Several people were still missing and emergency workers were trying to access low-lying rural areas.
Italy declared a state of emergency on Tuesday after flash floods on the island of Sardinia left 18 people dead and forced hundreds to seek emergency shelter as the waters swept away bridges and flooded homes.
Several people were still missing and emergency workers were trying to access low-lying rural areas affected as the Mediterranean cyclone swept through on Monday, with officials saying some 20,000 people were affected.
Soldiers were deployed in the region and the government promised to send €20 million ($27 million) in emergency funds, as local rescue services said their efforts were being hampered by damage to roads.
The port city of Olbia, a popular holiday destination in the summer months, was left almost entirely under water and hotels, sports halls and residents on the island put up people displaced by the flood.
Among the dead was an entire family of four Brazilians who drowned in their basement flat in the town of Arzachena in the northern part of the island. Three people from another family also died when a road bridge collapsed onto their van near Olbia, while a mother and daughter were found dead in a car that was swept away in the city by surging waters. A 64-year-old woman died in her flooded home in Uras in the southwestern part of the island, while her husband was hospitalised suffering from hypothermia.
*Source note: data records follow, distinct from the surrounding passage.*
Lemma count_in_or P Q R l : (∀ x, R x = P x || Q x) → (∀ x, P x && Q x = false) →
  count_in R l = (count_in P l + count_in Q l)%nat.
Proof.
  intros HR HPQ. induction l as [|x l IH]; [done|]. unfold count_in in *. simpl. specialize (HPQ x). rewrite HR.
  destruct (P x), (Q x); simpl in *; done || lia.
Qed.
Lemma count_in_none P l : (∀ x, P x = false) → count_in P l = O.
Proof. intros HP. induction l as [|x l IH]; [done|]. unfold count_in in *. simpl. by rewrite HP. Qed.
Definition in_header header (x : string) : bool := bool_decide (x ≠ METADATA_FIELD_NAME ∧ x ∈ header).
Lemma mentions_nodup header names : NoDup header → mentions header names = count_in (in_header header) names.
Proof.
  unfold mentions. induction 1 as [|v header Hv _ IH].
  { symmetry. apply count_in_none. intros x. apply bool_decide_eq_false. by intros [_ ?%elem_of_nil]. }
  simpl. rewrite IH. rewrite (count_in_or (λ x, bool_decide (x ≠ METADATA_FIELD_NAME ∧ x = v)) (in_header header)
    (in_header (v :: header))).
  - f_equal. case_decide as Hm.
    + symmetry. apply count_in_none. intros x. apply bool_decide_eq_false. naive_solver.
    + rewrite positions_count. unfold count_in. f_equal. apply List.filter_ext. intros x.
      apply bool_decide_ext. naive_solver.
  - intros x. unfold in_header. rewrite <- bool_decide_or. apply bool_decide_ext. rewrite elem_of_cons. naive_solver.
  - intros x. unfold in_header. rewrite <- bool_decide_and. apply bool_decide_eq_false. naive_solver.
Qed.

Lemma accepted_iff header names : NoDup header →
  (count_in (λ x, bool_decide (x = METADATA_FIELD_NAME)) names + mentions header names)%nat = length names ↔
  Forall (λ x, x = METADATA_FIELD_NAME ∨ x ∈ header) names.
Proof.
  intros Hnd. rewrite mentions_nodup by done.
  rewrite <- (count_in_or (λ x, bool_decide (x = METADATA_FIELD_NAME)) (in_header header)
    (λ x, bool_decide (x = METADATA_FIELD_NAME ∨ x ∈ header))).
  - rewrite count_in_all. apply Forall_proper; [|done]. intros x. apply bool_decide_eq_true.
  - intros x. unfold in_header. rewrite <- bool_decide_or. apply bool_decide_ext.
    destruct (decide (x = METADATA_FIELD_NAME)); naive_solver.
  - intros x. unfold in_header. rewrite <- bool_decide_and. apply bool_decide_eq_false. naive_solver.
Qed.

(** The columns of a DSV file are found by their names.  When the header
    repeats no name, the columns are accepted exactly when each name is in the
    header or names the metadata, and each of them gets the position of its own
    name. *)
Theorem header_columns_found header names (Hnd : NoDup header) :
  match column_indices_by_names header names with
  | Ok columns =>
      Forall2 (λ name column, match column with
        | DciIndex j => name ≠ METADATA_FIELD_NAME ∧ header !! j = Some name
        | DciMetadata => name = METADATA_FIELD_NAME
        end) names columns
  | Err e => e = OtherParser (FieldsNotFoundInHeader header names) ∧
      Exists (λ name, name ≠ METADATA_FIELD_NAME ∧ name ∉ header) names
  | Panic _ => False
  end.
Proof.
  rewrite column_indices_spec. case_decide as Hall; rewrite accepted_iff, Forall_forall in Hall by done.
  - apply Forall2_fmap_r, Forall_Forall2_diag, Forall_forall. intros x Hx%Hall.
    simpl. unfold assigned. destruct (decide (x = METADATA_FIELD_NAME)) as [Hm|Hm]; [exact Hm|]. destruct Hx as [?|[j Hj]%list_elem_of_lookup]; [done|].
    apply positions_in in Hj. destruct (last (positions x header)) as [k|] eqn:Hl; simpl.
    + split; [done|]. by apply positions_in, last_Some_elem_of.
    + apply last_None in Hl. rewrite Hl in Hj. by apply elem_of_nil in Hj.
  - split; [done|]. destruct (decide (Exists (λ x, x ≠ METADATA_FIELD_NAME ∧ x ∉ header) names)) as [|Hn]; [done|].
    exfalso. apply Hall. intros x Hx.
    destruct (decide (x = METADATA_FIELD_NAME)); [by left|]. destruct (decide (x ∈ header)); [by right|].
    exfalso. apply Hn, Exists_exists. eauto.
Qed.
Lemma header_columns_found_witness :
  column_indices_by_names ["b"; "a"; "c"]%string ["a"; "_metadata"; "b"; "a"]%string =
    Ok [DciIndex 1; DciMetadata; DciIndex 0; DciIndex 1] ∧
  NoDup ["b"; "a"; "c"]%string ∧
  match column_indices_by_names ["b"; "a"; "c"]%string ["a"; "d"]%string with
  | Ok columns => Forall2 (λ name column, match column with
        | DciIndex j => name ≠ METADATA_FIELD_NAME ∧ ["b"; "a"; "c"]%string !! j = Some name
        | DciMetadata => name = METADATA_FIELD_NAME
        end) ["a"; "d"]%string columns
  | Err e => e = OtherParser (FieldsNotFoundInHeader ["b"; "a"; "c"]%string ["a"; "d"]%string) ∧
      Exists (λ name, name ≠ METADATA_FIELD_NAME ∧ name ∉ ["b"; "a"; "c"]%string) ["a"; "d"]%string
  | Panic _ => False
  end.
Proof.
  assert (Hnd : NoDup ["b"; "a"; "c"]%string) by (apply (bool_decide_unpack (NoDup _)); vm_compute; done).
  split; [by vm_compute|]. split; [done|]. exact (header_columns_found _ ["a"; "d"]%string Hnd).
Defined.
(** A header that repeats a sought name makes up for a missing one, whose column
    then holds the metadata. *)
Lemma repeated_column_hides_missing :
  column_indices_by_names ["a"; "a"]%string ["a"; "b"]%string = Ok [DciIndex 1; DciMetadata].
Proof. by vm_compute. Qed.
The heavy rain and high winds meanwhile shifted to the regions of Calabria and Campania in southern Italy and officials said they were monitoring the level of the River Tiber in Rome to check that it does not overflow. The holiday village of Sellia Marina in Calabria had to be evacuated and ferry services from Naples to the islands of Capri, Ischia and Procida were disrupted. In Sardinia, Gianfranco Galaffu, a local director of the civil protection agency, said that “around 20,000 people” had been affected by the flooding.